Stored data entries
•••••
Definition rebuild_build (models : list Model) (endpoints : list ModelEndpoint) (g : gateway)
    : RebuildAcc :=
  foldl (rebuild_model endpoints)
    {| rb_targets := []; rb_keys := []; rb_skipped := []; rb_gateway := g |} models.

(** The steps that swap the key table, in order: each is visible to requests
    in flight. *)
Definition key_steps (new_keys : list (string * string))
    : list (gmap string string -> gmap string string) :=
  (((fun '(id, key) m => <[id := key]> m) <$> new_keys) ++
   [fun m => filter (fun kv => kv.1 ∈ new_keys.*1) m])%list.

Definition run_steps {A} (steps : list (A -> A)) (a : A) : A := foldl (fun a f => f a) a steps.

(** [retain(|id, _| active_ids.contains(id))] *)
Definition retain_ids {A} (ids : list string) (m : gmap string A) : gmap string A :=
  filter (fun kv => kv.1 ∈ ids) m.

(** [for stale in previous_ids.filter(|id| !active_ids.contains(id))] *)
Definition prune_clients {A} (previous active : list string) (m : gmap string A) : gmap string A :=
  foldl (fun m id => if decide (id ∈ active) then m else delete id m) m previous.

Definition with_targets (targets : list Target) (c : Config) : Config :=
  {| cfg_strategy := cfg_strategy c; cfg_targets := targets; cfg_observability := cfg_observability c;
     cfg_rate_limit := cfg_rate_limit c; cfg_admin := cfg_admin c; cfg_orgs := cfg_orgs c;
     cfg_cors := cfg_cors c; cfg_rbac := cfg_rbac c; cfg_guardrails := cfg_guardrails c |}.

Definition rebuild_targets_from_db (models : list Model) (endpoints : list ModelEndpoint)
    (on_empty : OnEmpty) (g : gateway) : RebuildOutcome * gateway :=
  let acc := rebuild_build models endpoints g in
  let new_targets := rb_targets acc in
  let g := rb_gateway acc in
  if bool_decide (new_targets = []) && bool_decide (on_empty = KeepPrevious) then
    ({| ro_targets_built := 0; ro_skipped := rb_skipped acc; ro_applied := false |}, g)
  else
    let active_ids := omap target_id new_targets in
    let previous_ids := omap target_id (gw_targets g) in
    ({| ro_targets_built := length new_targets; ro_skipped := rb_skipped acc; ro_applied := true |},
     with_routing (with_targets new_targets (gw_config g))
       (prune_clients previous_ids active_ids (gw_providers g))
       (gw_strategy g) (retain_ids active_ids (gw_circuit_breakers g)) new_targets
       (run_steps (key_steps (rb_keys acc)) (gw_provider_keys g))
       (gw_rate_limiter g) (gw_config_history g) g).

(** ** Applying configurations *)

Definition apply_config (config : Config) (g : gateway) : result gateway GatewayError :=
  let config := apply_guardrail_deprecations config in
  let? _ := map_err ConfigFailure (validate config) in
  let rl := cfg_rate_limit config in
  Ok (with_routing config (gw_providers g) (from_strategy_config regex_new (cfg_strategy config)) ∅
        (cfg_targets config) (gw_provider_keys g)
        (rl_clear (rl_set_defaults (rlc_requests_per_second rl) (rlc_burst_size rl)
           (gw_rate_limiter g)))
        (gw_config_history g) g).

Definition with_history (h : ConfigHistory) (g : gateway) : gateway :=
  with_routing (gw_config g) (gw_providers g) (gw_strategy g) (gw_circuit_breakers g)
    (gw_targets g) (gw_provider_keys g) (gw_rate_limiter g) h g.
•••••
• **TASK TO CARRY OUT**: If a line in the entries above includes "omap", count it; report the total alone.

• **RESULT OF THIS EXERCISE**: 2